The first derivative of a function, denoted as \( y' \) or \( f'(x) \), gives us crucial information about the function's behavior. It basically tells us the slope of the tangent line to the function at any given point. To find local extreme points like maxima or minima, the first derivative is our best friend. For the function \( y = x^{2/3}(x-5) \), we apply the product rule to derive the first derivative.

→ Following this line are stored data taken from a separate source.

(** X14: the requests of [generateEmbedding], whatever the outcome: the
    primary provider is asked first and once, with the model of the
    request, else [DEFAULT_EMBEDDING_MODEL], else the built-in name; the
    local provider is asked, once, exactly when the primary one failed and
    the fallback is not switched off.  An answer of the primary provider is
    returned tagged with the model it was asked for; with the fallback
    switched off the error carries the primary provider's message. *)
Theorem generateEmbedding_requests (request : EmbeddingRequest) (w w1 : World T)
        (r : Result (EmbeddingResponse T)) :
  generateEmbedding env ext request w = (r, w1) ->
  let primary := OpenAIEmbed (primaryEmbeddingModel env request) (er_text request) in
  let secondary :=
    OllamaEmbed (ollamaBaseUrl env)
                (orStr (er_model request) (ollamaDefaultEmbeddingModel env))
                (er_text request) in
  match openai_embeddings_create ext (primaryEmbeddingModel env request)
                                 (er_text request) with
  | Ok (v, n) =>
      w_calls w1 = w_calls w ++ [primary] /\
      r = Ok {| embedding := v; model := primaryEmbeddingModel env request;
                tokens := n |}
  | Throw msg =>
      if useOllamaFallback env then
        w_calls w1 = w_calls w ++ [primary; secondary] /\
        (r = Throw "Failed to generate embedding with any provider" \/
         exists v, r = Ok {| embedding := v;
                             model := orStr (er_model request)
                                            (ollamaDefaultEmbeddingModel env);
                             tokens := 0 |})
      else
        w_calls w1 = w_calls w ++ [primary] /\
        r = Throw ("OpenAI embedding failed: " ++ msg)
  end.
Proof.
  intros G primary secondary.
  destruct (openai_embeddings_create ext _ _) as [[v n]|msg] eqn:P.
  - rewrite (generateEmbedding_primary env ext request w v n P) in G.
    injection G as <- <-. split; reflexivity.
  - destruct (useOllamaFallback env) eqn:F.
    + pose proof (generateEmbedding_fallback_spec env ext request w msg P F) as S.
      simpl in S. rewrite S in G.
      destruct (ollama_api_embeddings ext _ _ _) as [v|];
        injection G as <- <-; (split; [reflexivity|]); [right; exists v|left];
        reflexivity.
    + pose proof (generateEmbedding_no_fallback env ext request w msg P F) as S.
      revert G S. unfold generateEmbedding. unfoldM. simpl.
      unfold primaryEmbeddingModel in P. rewrite P, F. intros [= <- <-] _.
      split; reflexivity.
Qed.
End Requests.

Lemma generateResponse_outcome_witness :
  (exists cs,
      w_calls (snd (generateResponse envOpenAI extLocalOnly
                      (plainRequest "Hello") None emptyWorld))
      = w_calls (@emptyWorld float) ++ cs /\
      (List.length cs <= 2)%nat /\ forallb isChatCall cs = true) /\
  forall response,
    fst (generateResponse envOpenAI extLocalOnly (plainRequest "Hello") None emptyWorld)
    = Ok response ->
    (cm_provider (cr_metadata response)
     = selectedProvider envOpenAI (plainRequest "Hello") \/
     cm_provider (cr_metadata response) = "ollama") /\
    cm_sources (cr_metadata response) = rq_context (plainRequest "Hello") /\
    (forall sid, rq_sessionId (plainRequest "Hello") = Some sid -> sid <> "" ->
                 cr_sessionId response = sid).
Proof.
  apply (generateResponse_outcome envOpenAI extLocalOnly (plainRequest "Hello") None
           emptyWorld).
  apply surjective_pairing.
Defined.

Lemma generateEmbedding_requests_witness :
  w_calls (snd (generateEmbedding envNoFallback extAllDown
                  {| er_text := "Hello"; er_model := None |} emptyWorld))
  = w_calls (@emptyWorld float) ++ [OpenAIEmbed "text-embedding-3-small" "Hello"] /\
  fst (generateEmbedding envNoFallback extAllDown
         {| er_text := "Hello"; er_model := None |} emptyWorld)
  = Throw "OpenAI embedding failed: 429 You exceeded your current quota".
Proof.
  apply (generateEmbedding_requests envNoFallback extAllDown
           {| er_text := "Hello"; er_model := None |} emptyWorld).
  apply surjective_pairing.
Defined.

(* ================================================================== *)
(** ** Document ingestion *)

Section Documents.
Context {T : Type} `{Number T}.
Variable env : ProcessEnv.
Variable ext : External T.

Lemma createSentenceNodes_ok (userId : string) (source : option string)
      (sentences : list string) (acc nodes : list (KnowledgeNode T))
      (w w1 : World T) :
  createSentenceNodes env ext userId source sentences acc w = (Ok nodes, w1) ->
  exists new,
    nodes = acc ++ new /\
    map (fun n => (n_title n, n_content n)) new
    = map (fun s => (trim (String.substring 0 100 s ++ "..."), trim s))
          (filter longEnough sentences) /\
    Forall (documentConcept userId source) new.
Proof.
  revert acc w. induction sentences as [|sentence rest IH]; intros acc w; simpl.
  - unfold ret. intros [= <- _]. exists []. rewrite app_nil_r. repeat split.
    constructor.
  - unfold longEnough at 1.
    destruct (Nat.ltb (String.length (trim sentence)) 20); simpl; [apply IH|].
    unfold bind at 1.
    destruct (addNode env ext _ w) as [[node|msg] w0] eqn:A; [|discriminate].
    intros C. destruct (IH _ _ C) as (new & -> & Map & Shape).
    destruct (addNode_ok env ext _ _ _ _ A) as (e & -> & _). simpl in *.
    eexists (_ :: new). rewrite <- app_assoc. split; [reflexivity|]. split.
    + simpl. rewrite Map. reflexivity.
    + constructor; [|exact Shape]. repeat split. discriminate.
Qed.

(** The contents of the nodes of a processed document, by sentence. *)
Lemma processDocument_contents (content userId : string) (source : option string)
      (w w1 : World T) (result : ProcessingResult T) :
  processDocument env ext content userId source w = (Ok result, w1) ->
  map (@n_content T) (pr_nodes result)
  = map trim (filter longEnough
                (filter (fun s => Nat.ltb 10 (String.length (trim s)))
                        (splitSentences content))).
Proof.
  unfold processDocument. unfold tryCatch, bind at 1.
  destruct (createSentenceNodes env ext userId source _ [] w) as [[nodes|msg] w0] eqn:C;
    [|discriminate].
  unfold bind at 1.
  destruct (relateSimilar userId nodes [] w0) as [[rels|msg] w2]; [|discriminate].
  unfold ret. intros [= <- _]. simpl.
  destruct (createSentenceNodes_ok _ _ _ _ _ _ _ C) as (new & -> & Map & _).
  simpl. apply (f_equal (map snd)) in Map. rewrite !map_map in Map. exact Map.
Qed.

(** X16: the concepts of a processed document.  The sentences are the
    pieces between runs of [.], [!] and [?]; exactly those whose trimmed
    length is at least 20 become nodes, in order (the filter on length 10
    before the loop lets nothing else through).  Each node has the trimmed
    sentence as content and its first 100 characters followed by [...] as
    title, belongs to the caller, is a [concept] with confidence 0.8, tag
    [document] and the given source, carries an embedding and is returned
    with an empty adjacency list; the summary counts nodes and relations. *)
Theorem processDocument_concepts (content userId : string) (source : option string)
        (w w1 : World T) (result : ProcessingResult T) :
  processDocument env ext content userId source w = (Ok result, w1) ->
  map (fun n => (n_title n, n_content n)) (pr_nodes result)
  = map (fun s => (trim (String.substring 0 100 s ++ "..."), trim s))
        (filter longEnough (splitSentences content)) /\
  Forall (documentConcept userId source) (pr_nodes result) /\
  pr_summary result
  = ("Processed document with " ++ natToString (List.length (pr_nodes result))
     ++ " concepts and " ++ natToString (List.length (pr_relations result))
     ++ " relations")%string.
Proof.
  unfold processDocument. unfold tryCatch, bind at 1.
  destruct (createSentenceNodes env ext userId source _ [] w) as [[nodes|msg] w0] eqn:C;
    [|discriminate].
  unfold bind at 1.
  destruct (relateSimilar userId nodes [] w0) as [[rels|msg] w2]; [|discriminate].
  unfold ret. intros [= <- _]. simpl.
  destruct (createSentenceNodes_ok _ _ _ _ _ _ _ C) as (new & -> & Map & Shape).
  simpl. rewrite Map. split; [|split; [exact Shape|reflexivity]].
  f_equal. apply filter_filter_implied. intros s. unfold longEnough.
  rewrite negb_true_iff, Nat.ltb_lt, Nat.ltb_ge. lia.
Qed.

• Set \( y = x^{2/3}(x-5) \).
• The first derivative is found using \( u = x^{2/3} \) and \( v = x-5 \).
• Compute \( u' = \frac{2}{3}x^{-1/3} \) and \( v' = 1 \).

Applying the product rule gives us:\[ y' = \frac{2}{3}x^{-1/3}(x-5) + x^{2/3} \] By setting \( y' = 0 \), we can find the critical points, which are potential candidates for local extreme points.

Critical points occur where the first derivative equals zero or is undefined. Finding these points is essential to understand where a function reaches its highest or lowest values. For our function, we set:
\[ 0 = \frac{2}{3}x^{-1/3}(x-5) + x^{2/3} \]This equation simplifies to:\[ 0 = \frac{5x - 10}{3x^{1/3}} \]
By solving the equation \( 5x - 10 = 0 \), we find \( x = 2 \). This value marks a critical point. To determine if it’s a local minimum or maximum, we need additional analysis like sign testing or using the second derivative.

The second derivative, denoted as \( y'' \), provides insights into a function's concavity: whether it curves upwards or downwards. It is calculated by differentiating the first derivative. For the second derivative of our function:
\[ y' = \frac{5x - 10}{3x^{1/3}} \]We apply the quotient rule to get:\[ y'' = \frac{15x^{1/3} - (5x - 10)x^{-2/3}}{9x^{2/3}} \]A positive \( y'' \) indicates the graph is concave up, while a negative \( y'' \) implies concave down.
These positive or negative signs help identify whether a critical point is a local minimum or maximum.

Inflection points are where the curvature of the function changes from up to down or vice versa. This is detected by examining where the second derivative equals zero or does not exist.
Setting:\[ 0 = \frac{15x + 10}{9x} - \frac{5}{9x^{1/3}} \]Solving for zero can be complex, but graphing or numerical methods often aid in finding exact points where curvature changes.
Inflection points signify significant transitions in function behavior, as the graph bends differently at these spots.

The product rule is crucial in differentiating functions that are products of two simpler functions, say \( u(x) \) and \( v(x) \). The rule states:
\[ (uv)' = u'v + uv' \]It applies to our example function, \( y = x^{2/3}(x-5) \), where:

• \( u = x^{2/3}, u' = \frac{2}{3}x^{-1/3} \)
• \( v = x-5, v' = 1 \)

Using the product rule ensures that every aspect of the function's behavior is captured in the derivative, enabling deeper analysis of critical points and shape.

When it comes to computing the derivative of a function that presents as a division of two substrings, the quotient rule is used. The quotient rule is given by:
\[ \left( \frac{u}{v} \right)' = \frac{u'v - uv'}{v^2} \]For the first derivative of our function, the quotient rule helps find the second derivative. It handles functions where one part of the overall function is divided by another, like:

• Numerator: \( 5x - 10 \)
• Denominator: \( 3x^{1/3} \)

Mastering the quotient rule is essential for solving diverse calculus problems efficiently, including those involving complex functions.